Content starts

(** * filecoin.storage: CAR validation, pin status and the upload handler

    A shallow embedding of the API package of the repository
    ([packages/api/src/car.js], [pins.js], [status.js],
    [utils/parse-cid.js]) with the properties the specification states
    about it.

    Conventions.
    - JavaScript numbers are modelled by [Z]: every number the modelled
      code computes is a byte length, a counter or a millisecond clock
      reading, all far below 2^53, where double arithmetic is exact.
    - A JavaScript [string] is a [string]; a [Uint8Array] is a
      [list byte]; an array is a [list]; an object used as a dictionary
      is an association list in insertion order.
    - A function that can throw returns [Res]; an [async] function that
      talks to a collaborator is a computation of the monad [M] below,
      which threads the log of the calls made so far. *)

From Stdlib Require Import ZArith List String Ascii Bool Lia.
From Stdlib.Strings Require Import Byte.
From Stdlib Require Import DecimalString.
Import ListNotations.
Local Open Scope string_scope.
Local Open Scope Z_scope.
Set Warnings "-register-all".

(* ================================================================== *)
(** * JavaScript values, exceptions and results *)
(* ================================================================== *)

(** What a [throw] carries. *)
Inductive Exn : Type :=
| JsError (message : string)          (* new Error(message) *)
| JsTypeError (message : string)      (* raised by the runtime *)
| InvalidCidError (cid : string)      (* errors.js *)
| Rejected (reason : string).         (* a collaborator's call failed *)

(** The result of running a piece of code: a value or an exception. *)
Inductive Res (A : Type) : Type :=
| Ok (a : A)
| Throw (e : Exn).
Arguments Ok {A} a.
Arguments Throw {A} e.

Definition res_bind {A B} (r : Res A) (k : A -> Res B) : Res B :=
  match r with
  | Ok a => k a
  | Throw e => Throw e
  end.

(** The values a request parameter or a JSON body can hold. *)
Inductive JsVal : Type :=
| JUndefined
| JNull
| JBool (b : bool)
| JNum (n : Z)
| JStr (s : string)
| JArr (items : list JsVal)
| JObj (props : list (string * JsVal)).

(** [!!v]. *)
Definition truthy (v : JsVal) : bool :=
  match v with
  | JUndefined | JNull => false
  | JBool b => b
  | JNum n => negb (n =? 0)
  | JStr s => negb (String.eqb s "")
  | JArr _ | JObj _ => true
  end.

(** [typeof v]. *)
Definition typeof (v : JsVal) : string :=
  match v with
  | JUndefined => "undefined"
  | JNull => "object"
  | JBool _ => "boolean"
  | JNum _ => "number"
  | JStr _ => "string"
  | JArr _ | JObj _ => "object"
  end.

(** [Array.isArray(v)]. *)
Definition isArray (v : JsVal) : bool :=
  match v with JArr _ => true | _ => false end.

(** [options.includes(v)] for an array [options] of string literals:
    only a string can be the same value as one of them. *)
Definition includes (options : list string) (v : JsVal) : bool :=
  match v with
  | JStr s => existsb (String.eqb s) options
  | _ => false
  end.

(** [v.every(p)]: defined on arrays only; on any other value the
    property [every] is undefined and the call throws. *)
Definition every (v : JsVal) (p : JsVal -> bool) : Res bool :=
  match v with
  | JArr items => Ok (forallb p items)
  | _ => Throw (JsTypeError "status.every is not a function")
  end.

(** Decimal rendering of a number inside a template literal. *)
Definition showZ (n : Z) : string := NilZero.string_of_int (Z.to_int n).

(* ================================================================== *)
(** * pins.js: the pin status aggregator *)
(* ================================================================== *)

(** [PinItemOutput] of the db client: the fields the API reads. *)
Record PinLocation : Type := mkLocation {
  peerId : string;
  peerName : string
}.

Record Pin : Type := mkPin {
  pin_status : string;
  pin_location : PinLocation
}.

(** [pinStatuses.includes(s)] on an array of strings. *)
Definition str_includes (l : list string) (s : string) : bool :=
  existsb (String.eqb s) l.

Definition getPinningAPIStatus (pins : list Pin) : string :=
  let pinStatuses := map pin_status pins in
  if str_includes pinStatuses "Pinned" then "pinned"
  else if str_includes pinStatuses "Pinning" then "pinning"
  else if str_includes pinStatuses "PinQueued"
          || str_includes pinStatuses "Remote" then "queued"
  else if (Z.of_nat (List.length pinStatuses) =? 0) then "queued"
  else "failed".

(** The constants of pins.js.  Two of the messages contain double
    quotes, written here with the character [dq]. *)
Definition dq : string := String "034"%char EmptyString.
Definition quoted (s : string) : string := dq ++ s ++ dq.

Definition ERROR_CODE : Z := 400.
Definition ERROR_STATUS : string := "INVALID_PIN_DATA".
Definition INVALID_CID : string := "Invalid cid".
Definition INVALID_MATCH : string :=
  "Match should be a string (i.e. " ++ quoted "exact" ++ ", "
  ++ quoted "iexact" ++ ", " ++ quoted "partial" ++ ", "
  ++ quoted "ipartial" ++ ")".
Definition INVALID_NAME : string := "Name should be a string".
Definition INVALID_STATUS : string := "Status should be an array of strings".
Definition UNPERMITTED_MATCH : string :=
  "Match should be " ++ quoted "exact" ++ ", " ++ quoted "iexact" ++ ", "
  ++ quoted "partial" ++ ", or " ++ quoted "ipartial".
Definition UNPERMITTED_STATUS : string :=
  "Status should be " ++ quoted "queued" ++ ", " ++ quoted "pinning" ++ ", "
  ++ quoted "pinned" ++ ", or " ++ quoted "failed".

Definition MATCH_OPTIONS : list string :=
  ["exact"; "iexact"; "partial"; "ipartial"].
Definition STATUS_OPTIONS : list string :=
  ["queued"; "pinning"; "pinned"; "failed"].

(** A response of the API.  [JSONResponse] and [notFound] come from
    utils/json-response.js: the first carries a JSON body and an HTTP
    status (200 unless given), the second is the not-found response. *)
Inductive Response : Type :=
| JSONResponse (body : JsVal) (status : Z)
| notFound.

(** [{ error: { reason, details } }], the [PinDataError] payload. *)
Definition PinDataError (reason details : string) : JsVal :=
  JObj [("error", JObj [("reason", JStr reason); ("details", JStr details)])].

Definition errorResponse (details : string) : Response :=
  JSONResponse (PinDataError ERROR_STATUS details) ERROR_CODE.

(** [request.params] of the pin listing route. *)
Record PinsParams : Type := mkPinsParams {
  param_cid : JsVal;
  param_name : JsVal;
  param_match : JsVal;
  param_status : JsVal
}.

Section PinsGet.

Content ends

◆ **Instructions to follow**
Of the lines above, retype only those from the line containing "JStr (s : string)" through the line containing "match v with JArr", including both, exactly.

◆ **Finished exercise**
| JStr (s : string)
| JArr (items : list JsVal)
| JObj (props : list (string * JsVal)).

(** [!!v]. *)
Definition truthy (v : JsVal) : bool :=
  match v with
  | JUndefined | JNull => false
  | JBool b => b
  | JNum n => negb (n =? 0)
  | JStr s => negb (String.eqb s "")
  | JArr _ | JObj _ => true
  end.

(** [typeof v]. *)
Definition typeof (v : JsVal) : string :=
  match v with
  | JUndefined => "undefined"
  | JNull => "object"
  | JBool _ => "boolean"
  | JNum _ => "number"
  | JStr _ => "string"
  | JArr _ | JObj _ => "object"
  end.

(** [Array.isArray(v)]. *)
Definition isArray (v : JsVal) : bool :=
  match v with JArr _ => true | _ => false end.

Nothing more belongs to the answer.